Objective: In this study, we have examined the possibility that there is altered vascular reactivity due to the direct interaction between parasitized erythrocytes and vascular endothelial cells.
Method: Ring preparations of rat aorta were studied using standard in vitro techniques, the rings were mounted in 20 ml organ baths containing PSS under an initial load of 1g, maintained at 37°C at pH 7.4 and isometric contractions were recorded electronically. Rings were allowed 90 minutes to equilibrate before the commencement of the various protocols:
Results: Incubation with parasitized blood resulted in a significant increase in maximum contractile response to phenylephrine in the rat aortic rings (p < 0.05) but no effect to the base line.

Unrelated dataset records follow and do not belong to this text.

(* ===== verification/Coordination.v ===== *)
(** * Coordination: leases, dispatch windows and their errors

    The types of [src/src/domain/coordination.rs], and how a Redis script is
    invoked by [src/src/infrastructure/redis/mod.rs]: the connection and the
    invocation can each fail or time out, and an invocation whose reply is lost
    may or may not have run. *)

From S2P Require Import Prelude RustStr Contracts Domain Lua Redis.

(** ** Errors *)

Inductive CoordinationError :=
| Unavailable (operation message : string)
| Timeout (operation : string)
| InvalidState (operation message : string)
| StaleOwner (operation : string).

#[global] Instance CoordinationError_eq_dec : EqDecision CoordinationError.
Proof. solve_decision. Defined.

Definition show_CoordinationError (e : CoordinationError) : string :=
  match e with
  | Unavailable operation message =>
      "coordination operation '" +:+ operation +:+ "' is unavailable: " +:+ message
  | Timeout operation => "coordination operation '" +:+ operation +:+ "' timed out"
  | InvalidState operation message =>
      "coordination operation '" +:+ operation +:+ "' found invalid state: " +:+ message
  | StaleOwner operation => "coordination operation '" +:+ operation +:+ "' rejected a stale owner"
  end.

Definition coordination_error_class (e : CoordinationError) : string :=
  match e with
  | Unavailable _ _ => "unavailable"
  | Timeout _ => "timeout"
  | InvalidState _ _ => "invalid_state"
  | StaleOwner _ => "stale_owner"
  end.

(** ** Leadership *)

Record LeaderLease := mkLeader {
  lead_lock_key : string;
  lead_node_id : string;
  lead_owner_token : string;
  lead_fencing_token : Z;
  lead_expires_at_unix_ms : Z;
  lead_ttl : duration;
}.

#[global] Instance LeaderLease_eq_dec : EqDecision LeaderLease.
Proof. solve_decision. Defined.

Inductive LeadershipOutcome :=
| LeaderAcquired (lease : LeaderLease)
| LeaderRenewed (lease : LeaderLease)
| Follower (retry_after : duration).

(** ** Dispatch *)

Record DispatchSpec := mkSpec {
  spec_scenario_id : string;
  spec_contract_version : Z;
  spec_total_slices : Z;
  spec_repeat : RepeatPolicy;
  spec_plan_fingerprint : string;
}.

Record DispatchWindow := mkWindow {
  win_scenario_id : string;
  win_window_id : string;
  win_run_id : string;
  win_scheduled_at_unix_ms : Z;
  win_contract_version : Z;
  win_total_slices : Z;
  win_plan_fingerprint : string;
  win_missing_slices : list Z;
}.

Definition window_execution_key (self : DispatchWindow) (slice_index : Z) : option string :=
  if slice_index <? win_total_slices self
  then Some (win_window_id self +:+ ":slice-" +:+ show slice_index +:+ "-of-"
             +:+ show (win_total_slices self))
  else None.

Inductive DispatchOutcome :=
| DispatchReady (window : DispatchWindow)
| DispatchNotDue (retry_after : duration)
| DispatchFinished.

Inductive DispatchProgress :=
| DispatchPending (remaining_slices : Z)
| DispatchComplete.

(** ** Execution leases *)

Inductive TerminalOutcome := ResultPublished | RetryPublished | DeadLetterPublished.

#[global] Instance TerminalOutcome_eq_dec : EqDecision TerminalOutcome.
Proof. solve_decision. Defined.

Definition outcome_as_str (o : TerminalOutcome) : string :=
  match o with
  | ResultPublished => "completed"
  | RetryPublished => "retry_published"
  | DeadLetterPublished => "dlq_published"
  end.

Definition outcome_from_str (value : string) : result string TerminalOutcome :=
  if String.eqb value "completed" then Ok ResultPublished
  else if String.eqb value "retry_published" then Ok RetryPublished
  else if String.eqb value "dlq_published" then Ok DeadLetterPublished
  else Err ("unknown terminal outcome '" +:+ value +:+ "'").

Record CompletedOutcome := mkCompleted {
  comp_outcome : TerminalOutcome;
  comp_completed_at_unix_ms : Z;
}.

Record ExecutionClaim := mkClaim { claim_execution_key : string; claim_attempt : Z }.

Record ExecutionLease := mkLease {
  lease_execution_key : string;
  lease_attempt : Z;
  lease_owner_token : string;
  lease_expires_at_unix_ms : Z;
  lease_ttl : duration;
  lease_recovered : bool;
}.

#[global] Instance ExecutionLease_eq_dec : EqDecision ExecutionLease.
Proof. solve_decision. Defined.

Inductive ClaimOutcome :=
| ClaimAcquired (lease : ExecutionLease)
| ClaimAlreadyCompleted (outcome : CompletedOutcome)
| ClaimBusy (retry_after : duration).

Inductive ReleaseOutcome := Released | AlreadyAbsent.

Lemma outcome_from_as_str o : outcome_from_str (outcome_as_str o) = Ok o.
Proof. by destruct o. Qed.

Lemma outcome_from_str_Ok s o : outcome_from_str s = Ok o <-> s = outcome_as_str o.
Proof.
  split; [|intros ->; apply outcome_from_as_str]. unfold outcome_from_str.
  destruct (String.eqb_spec s "completed") as [->|]; [by intros [= <-]|].
  destruct (String.eqb_spec s "retry_published") as [->|]; [by intros [= <-]|].
  destruct (String.eqb_spec s "dlq_published") as [->|]; [by intros [= <-]|]. done.
Qed.

(** ** Invoking Redis *)

(** What happens to the two network steps of an operation: obtaining a
    connection and invoking a script.  When the reply of an invocation is lost,
    [executed] tells whether the script ran. *)
Inductive Link :=
| LinkUp
| ConnectFailed (message : string)
| ConnectTimedOut
| InvokeFailed (executed : bool) (message : string)
| InvokeTimedOut (executed : bool).

#[global] Instance Link_eq_dec : EqDecision Link.
Proof. solve_decision. Defined.

(** [redis_operation] around the connection and around the invocation. *)
Definition redis_operation {db A} (operation : string) (link : Link) (script : Script db A)
    (d : db) : result CoordinationError A * db :=
  match link with
  | ConnectFailed m => (Err (Unavailable operation m), d)
  | ConnectTimedOut => (Err (Timeout operation), d)
  | InvokeFailed ran m => (Err (Unavailable operation m), if ran then snd (script d) else d)
  | InvokeTimedOut ran => (Err (Timeout operation), if ran then snd (script d) else d)
  | LinkUp => match script d with
              | (Ok a, d') => (Ok a, d')
              | (Err m, d') => (Err (Unavailable operation m), d')
              end
  end.

Definition duration_ms (operation : string) (d : duration) : result CoordinationError Z :=
  let millis := as_millis d in
  reject_if (millis =? 0) (InvalidState operation "duration must be at least one millisecond");;
  ok_or (try_from i64_max millis) (InvalidState operation "duration exceeds Redis integer range").

Definition duration_from_nonnegative_ms (value : Z) : duration :=
  from_millis (default u64_max (try_from u64_max (Z.max value 0))).

Definition as_u64 (operation field : string) (value : Z) : result CoordinationError Z :=
  ok_or (try_from u64_max value) (InvalidState operation (field +:+ " must not be negative")).

Lemma duration_ms_Ok op d ms :
  duration_ms op d = Ok ms <-> ms = as_millis d /\ ms <> 0 /\ in_range i64_max ms.
Proof.
  unfold duration_ms. rewrite then_Ok, reject_if_Ok, ok_or_Ok, try_from_Some, Z.eqb_neq.
  naive_solver.
Qed.

Lemma as_u64_Ok op f v w : as_u64 op f v = Ok w <-> w = v /\ in_range u64_max v.
Proof. unfold as_u64. by rewrite ok_or_Ok, try_from_Some. Qed.

Lemma as_u64_in op f v : in_range u64_max v -> as_u64 op f v = Ok v.
Proof. intros. by apply as_u64_Ok. Qed.

Lemma duration_from_ms_in v : in_range u64_max v -> duration_from_nonnegative_ms v = from_millis v.
Proof.
  intros Hv. unfold duration_from_nonnegative_ms. rewrite Z.max_l by mlia.
  assert (try_from u64_max v = Some v) as -> by by apply try_from_Some. done.
Qed.

(** An operation on the database that may fail. *)
Definition RedisOp (db A : Type) : Type := db -> result CoordinationError A * db.

(** [?] after a pure step: the error is returned and the database untouched. *)
Definition op_lift {db A} (r : result CoordinationError A) : RedisOp db A := fun d => (r, d).

#[global] Instance op_ret {db} : MRet (RedisOp db) := fun A a d => (Ok a, d).

#[global] Instance op_bind {db} : MBind (RedisOp db) := fun A B f m d =>
  match m d with
  | (Ok a, d') => f a d'
  | (Err e, d') => (Err e, d')
  end.

#[global] Arguments op_ret : simpl never.
#[global] Arguments op_bind : simpl never.

Definition invoke {db A} (operation : string) (link : Link) (script : Script db A) : RedisOp db A :=
  redis_operation operation link script.

Lemma op_lift_run {db A B} (r : result CoordinationError A) (f : A -> RedisOp db B) d a :
  r = Ok a -> (op_lift r ≫= f) d = f a d.
Proof. by intros ->. Qed.

Lemma invoke_up_run {db A B} op (s : Script db A) (f : A -> RedisOp db B) d a d' :
  s d = (Ok a, d') -> (invoke op LinkUp s ≫= f) d = f a d'.
Proof. unfold mbind, op_bind, invoke, redis_operation. by intros ->. Qed.

(** Either the reply of the script reaches the caller, or the caller gets an
    error and the script ran or did not. *)
Lemma invoke_cases {db A B} op link (s : Script db A) (k : A -> RedisOp db B) d a d' :
  s d = (Ok a, d') -> (forall x y, (k x y).2 = y) ->
  (link = LinkUp /\ (invoke op link s ≫= k) d = k a d')
  \/ (link <> LinkUp /\ (exists e, ((invoke op link s ≫= k) d).1 = Err e)
      /\ (((invoke op link s ≫= k) d).2 = d \/ ((invoke op link s ≫= k) d).2 = d')).
Proof.
  intros Hs Hk. unfold mbind, op_bind, invoke, redis_operation. rewrite Hs.
  destruct link as [|m| |[] m|[]]; [by left|right..]; split_and!; simpl; eauto.
Qed.

(** Case analysis on the link of the invocation in the goal, given the run [E]
    of its script. *)
Tactic Notation "by_link" constr(E) "as" simple_intropattern(pat) :=
  match goal with
  | |- context [(invoke ?op ?link ?s ≫= ?k) ?d] =>
      destruct (invoke_cases op link s k d _ _ E ltac:(by intros; cbv beta; repeat case_match)) as pat
  end.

Analysis of the whole dose-response curve (using paired t-test) showed a significant left-ward shift following the addition of parasitized blood (p < 0.05), EC70 (M) values increasing from 7 x 10-7 to 5 x 10-6M. Following exposure to parasitized blood, the magnitude of Ach-induced relaxation responses reduced significantly from 73 ± 3.6 to 24.75 ± 7.25% in rat aortic rings (p < 0.05). Ach relaxations were significantly enhanced (p < 0.05) at 5-minute exposure; however at longer durations, Ach-relaxations were variable and inconsistent. The lesser the dilution, due to increased volume of parasitized blood, the lesser the relaxation response. Following endothelium removal, there was a marked impairment in endotheliumdependent relaxation responses to ACh in both the control and incubated vessels. Exposure to parasitized blood did not significantly alter contractile responses induced by potassium depolarization.
Conclusions: This gives evidence in support of an endothelium-dependent action of malaria parasites as vascular effects of malaria parasites are mediated, at least in part, via endothelium-dependent mechanism(s).